1.1 Fixed radio infrastructure and interaction with wind turbines.

(11) Fixed radio systems generally work from UHF (~450MHz) to multiple Gigahertz frequencies, although JRC do manage some fixed point to multipoint systems working in the middle VHF band (~140 MHz).

(12) Fixed links, including UHF telemetry point to multipoint systems, have fixed link ends. There are no percentages of locations to be considered with regard to coverage planning and interference, fixed links generally operate at 100% of time.

(13) Interruption caused by the signal dropping below minimum usable sensitivity or corruption to the bit pattern will cause the link to fail and be immediately noticed. This often causes the link to re synchronise and drop traffic for a length of time considerably longer than the interruption.

(14) Within the UK the transmit power for both point to point and point to multipoint systems are assigned to only just give enough receive level for the availability required. This is defined in OfW49 for UHF telemetry systems and OfW446 for point to point links.

(15) When very close to a radio path a turbine may cut the signal path or intrude into the Fresnel zone increasing the path loss or in some instances blocking the signal completely. The extent of this loss is dependent on the proximity of the turbine to the link ray, the size of the turbine and the Fresnel zone. The size of the Fresnel zone is dependent on the frequency of the link and the position on the link (the Fresnel zone reduces the closer you get to the link ends).

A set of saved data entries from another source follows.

(* ===== verification/Schema.v ===== *)
(** * Database schemas and the operations of a migration

    Tables by name with their columns by name, indexes, and enumerated types: what the
    operations of [src/migrations/versions] and the declarations of [src/app/models.py] say.
    An operation that PostgreSQL refuses is [None].  Adding a column that is NOT NULL
    without a default counts as refused, since it is on a table with rows. *)

From Stdlib Require Import Lia.
From stdpp Require Import base strings option gmap sets list.
From S2P Require Import Prelude.

Inductive ColType := TUuid | TText | TInteger | TBigInteger | TBoolean | TFloat | TTimestamptz | TJsonb | TEnum (name : string).
#[export] Instance ColType_eq_dec : EqDecision ColType.
Proof. solve_decision. Defined.

Inductive OnDelete := CASCADE | SET_NULL.
#[export] Instance OnDelete_eq_dec : EqDecision OnDelete.
Proof. solve_decision. Defined.

Record Column := mkColumn {
  col_type : ColType;
  col_nullable : bool;
  col_default : option string;
  col_unique : bool;
  col_pk : bool;
  col_autoincrement : bool;
  col_fk : option (string * string * OnDelete)
}.
#[export] Instance Column_eq_dec : EqDecision Column.
Proof. solve_decision. Defined.

(** [ix_uses]: the columns the keys, their expressions and the condition mention. *)
Record Index := mkIndex {
  ix_table : string;
  ix_keys : list string;
  ix_unique : bool;
  ix_where : option string;
  ix_uses : list string
}.
#[export] Instance Index_eq_dec : EqDecision Index.
Proof. solve_decision. Defined.

Abbreviation Table := (gmap string Column).

Record Schema := mkSchema {
  tables : gmap string Table;
  indexes : gmap string Index;
  enums : gmap string (list string)
}.
#[export] Instance Schema_eq_dec : EqDecision Schema.
Proof. solve_decision. Defined.

Definition empty_schema : Schema := mkSchema ∅ ∅ ∅.

(** ** Columns as they are declared *)

Definition column (ty : ColType) : Column := mkColumn ty true None false false false None.
Definition not_null (c : Column) : Column :=
  mkColumn (col_type c) false (col_default c) (col_unique c) (col_pk c) (col_autoincrement c) (col_fk c).
Definition default_to (d : string) (c : Column) : Column :=
  mkColumn (col_type c) (col_nullable c) (Some d) (col_unique c) (col_pk c) (col_autoincrement c) (col_fk c).
Definition unique (c : Column) : Column :=
  mkColumn (col_type c) (col_nullable c) (col_default c) true (col_pk c) (col_autoincrement c) (col_fk c).
(** A primary key is NOT NULL. *)
Definition primary_key (c : Column) : Column :=
  mkColumn (col_type c) false (col_default c) (col_unique c) true (col_autoincrement c) (col_fk c).
Definition autoincrement (c : Column) : Column :=
  mkColumn (col_type c) (col_nullable c) (col_default c) (col_unique c) (col_pk c) true (col_fk c).
Definition references (t k : string) (d : OnDelete) (c : Column) : Column :=
  mkColumn (col_type c) (col_nullable c) (col_default c) (col_unique c) (col_pk c) (col_autoincrement c) (Some (t, k, d)).
(** A step that leaves the committed state and the log alone, and gives process [i] a phase
    that is not [Committed]. *)
Lemma quiet_step_ok done0 s i old p h :
  deploy_ok done0 s → procs s !! i = Some old →
  (if holds p then h = Some i ∧ (holder s = None ∨ holder s = Some i)
   else h = if holds old then None else holder s) →
  (∀ w todo ran, p = Migrating w todo ran →
     ∃ done1, versions = done1 ++ todo ∧ at_version done1 w ∧ names done1 = names done0 ++ log s ++ ran) →
  (∀ ran, p ≠ Committed ran) →
  deploy_ok done0 (mkDeploy (committed s) h (set_proc i p s) (log s)).
Proof.
  intros [Hc Hh Hl Hw Hd] Hi Hp Hm Hn. split; cbn [committed holder procs log]; [done|..].
  - intros j q [[-> ->]|[Hj Hq]]%lookup_set_proc Hhq; [by rewrite Hhq in Hp; destruct Hp|].
    specialize (Hh j q Hq Hhq) as Ej. destruct (holds p); [destruct Hp as [_ [E|E]]; congruence|].
    destruct (holds old) eqn:E; [|congruence]. specialize (Hh i old Hi E). congruence.
  - intros j Ej. destruct (decide (j = i)) as [->|Hj].
    + exists p. split; [by eapply lookup_set_self|]. destruct (holds p) eqn:E; [done|].
      destruct (holds old) eqn:Eo; [congruence|]. rewrite Hp in Ej. destruct (Hl i Ej) as (q & Hq & Hhq). congruence.
    + assert (holder s = Some j) as Es by (destruct (holds p); [destruct Hp; congruence|]; destruct (holds old); congruence).
      destruct (Hl j Es) as (q & Hq & Hhq). exists q. unfold set_proc. by rewrite list_lookup_insert_ne.
  - intros j w todo ran [[-> E]|[Hj Hq]]%lookup_set_proc; [by eapply Hm|by eapply Hw].
  - intros j ran [[-> E]|[Hj Hq]]%lookup_set_proc; [by destruct (Hn ran)|by eapply Hd].
Qed.

Lemma mstep_ok done0 s s' : deploy_ok done0 s → mstep s s' → deploy_ok done0 s'.
Proof.
  intros Hok Hs. destruct Hs as [s i Hi Hf|s i todo Hi Ht|s i w m todo ran schema' Hi Hr|s i w ran Hi|s i p Hi Hp].
  - eapply quiet_step_ok; [done|done|cbn; eauto|done|done].
  - pose proof (ok_holder _ _ Hok _ _ Hi eq_refl) as Eh. eapply quiet_step_ok; [done|done|cbn; eauto| |done].
    intros w todo' ran [= <- <- <-]. destruct (ok_committed _ _ Hok) as (done_ & todo2 & E & Ha & En & _).
    rewrite (pending_spec _ _ _ E Ha) in Ht. injection Ht as <-. exists done_. by rewrite app_nil_r.
  - pose proof (ok_holder _ _ Hok _ _ Hi eq_refl) as Eh. eapply quiet_step_ok; [done|done|cbn; eauto| |done].
    intros w' todo' ran' [= <- <- <-]. destruct (ok_work _ _ Hok _ _ _ _ Hi) as (done1 & E & Ha & En).
    exists (done1 ++ [m]). split_and!; [by rewrite <- app_assoc|by eapply at_version_next|].
    unfold names in *. by rewrite map_app, En, <- !app_assoc.
  - destruct (ok_work _ _ Hok _ _ _ _ Hi) as (done1 & E & Ha & En). rewrite app_nil_r in E. subst done1.
    pose proof (ok_holder _ _ Hok _ _ Hi eq_refl) as Eh. split; cbn [committed holder procs log].
    + exists versions, []. rewrite app_nil_r. eauto.
    + intros j q [[-> ->]|[Hj Hq]]%lookup_set_proc Hhq; [done|]. pose proof (ok_holder _ _ Hok j q Hq Hhq). congruence.
    + done.
    + intros j w' todo ran' [[-> ?]|[Hj Hq]]%lookup_set_proc; [done|].
      pose proof (ok_holder _ _ Hok j _ Hq eq_refl). congruence.
    + done.
  - apply (quiet_step_ok done0 s i p); [done|done| |done|done]. cbn [holds].
    destruct p; cbn; try done; by pose proof (ok_holder _ _ Hok _ _ Hi eq_refl).
Qed.

Lemma msteps_ok done0 s s' : deploy_ok done0 s → rtc mstep s s' → deploy_ok done0 s'.
Proof. intros Hok Hs. induction Hs as [|s s1 s' H1 _ IH]; [done|]. by apply IH, (mstep_ok done0 s). Qed.

(** ** Everyone gets through *)

Definition unfinished (p : Phase) : bool := match p with Committed _ | Failed => false | _ => true end.

(** Process [i] has committed, nobody holds the lock and the others are where they were. *)
Definition finished_by (i : nat) (s s' : Deploy) : Prop :=
  rtc mstep s s' ∧ holder s' = None ∧ (∃ ran, procs s' !! i = Some (Committed ran)) ∧
  ∀ j, j ≠ i → procs s' !! j = procs s !! j.

Lemma finished_by_step i s s1 s' :
  mstep s s1 → (∀ j, j ≠ i → procs s1 !! j = procs s !! j) → finished_by i s1 s' → finished_by i s s'.
Proof.
  intros Hs Hj (Hr & Hh & Hc & Ho). split_and!; [by eapply rtc_l|done|done|].
  intros j Hne. by rewrite Ho, Hj.
Qed.

Lemma set_proc_other s i p j : j ≠ i → set_proc i p s !! j = procs s !! j.
Proof. intros Hj. unfold set_proc. by rewrite list_lookup_insert_ne. Qed.

Lemma migrating_finishes done0 s i w todo ran :
  deploy_ok done0 s → procs s !! i = Some (Migrating w todo ran) → ∃ s', finished_by i s s'.
Proof.
  revert s w ran. induction todo as [|m todo IH]; intros s w ran Hok Hi.
  - eexists. split_and!; [by apply rtc_once, (m_commit s i w ran)|done|..].
    + exists ran. by eapply lookup_set_self.
    + intros j Hj. by apply set_proc_other.
  - destruct (ok_work _ _ Hok _ _ _ _ Hi) as (done1 & E & Ha & _).
    destruct (next_version_runs _ _ _ _ E Ha) as [schema' Hr].
    pose proof (m_version s i w m todo ran schema' Hi Hr) as Hs.
    destruct (IH _ (mkDeployed (Some (revision m)) schema') (ran ++ [revision m]) (mstep_ok _ _ _ Hok Hs)) as [s' Hf];
      [by eapply lookup_set_self|].
    exists s'. eapply finished_by_step; [exact Hs| |exact Hf]. intros j Hj. by apply set_proc_other.
Qed.

Lemma holding_finishes done0 s i : deploy_ok done0 s → procs s !! i = Some Holding → ∃ s', finished_by i s s'.
Proof.
  intros Hok Hi. destruct (ok_committed _ _ Hok) as (done_ & todo & E & Ha & _).
  pose proof (m_heads s i todo Hi (pending_spec _ _ _ E Ha)) as Hs.
  edestruct migrating_finishes as [s' Hf]; [exact (mstep_ok _ _ _ Hok Hs)|by eapply lookup_set_self|].
  exists s'. eapply finished_by_step; [exact Hs| |exact Hf]. intros j Hj. by apply set_proc_other.
Qed.

Lemma waiting_finishes done0 s i :
  deploy_ok done0 s → holder s = None → procs s !! i = Some Waiting → ∃ s', finished_by i s s'.
Proof.
  intros Hok Hh Hi. pose proof (m_lock s i Hi Hh) as Hs.
  edestruct holding_finishes as [s' Hf]; [exact (mstep_ok _ _ _ Hok Hs)|by eapply lookup_set_self|].
  exists s'. eapply finished_by_step; [exact Hs| |exact Hf]. intros j Hj. by apply set_proc_other.
Qed.

(** From [s] to [s'] some unfinished processes commit and nothing else happens to any. *)
Definition only_commits (s s' : Deploy) : Prop :=
  ∀ j, procs s' !! j = procs s !! j ∨
       ∃ p ran, procs s !! j = Some p ∧ unfinished p = true ∧ procs s' !! j = Some (Committed ran).

Lemma finished_only_commits i s s' p :
  finished_by i s s' → procs s !! i = Some p → unfinished p = true → only_commits s s'.
Proof.
  intros (_ & _ & (ran & Hr) & Ho) Hi Hu j. destruct (decide (j = i)) as [->|Hj]; [right; eauto|left; by apply Ho].
Qed.

Lemma only_commits_trans s1 s2 s3 : only_commits s1 s2 → only_commits s2 s3 → only_commits s1 s3.
Proof.
  intros H12 H23 j. destruct (H23 j) as [->|(p & ran & Hp & Hu & ->)]; [by apply H12|].
  right. destruct (H12 j) as [E|(p' & ran' & Hp' & Hu' & E)]; rewrite E in Hp; [eauto|]. injection Hp as <-. done.
Qed.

(16) Wind turbines, in addition, can introduce moving multipath which adds and subtracts with the wanted signal. This potentially reduces the worst case signal and degrades the fade margin of the link.

(17) A reflected signal may corrupt the bit pattern, this is more noticeable on high symbol rate links and more so on the higher multi-level modulation systems. Narrowband, lower bit rate schemes are less affected as the delay for the reflected signal to be destructive to the bit pattern is rarely achieved in practice.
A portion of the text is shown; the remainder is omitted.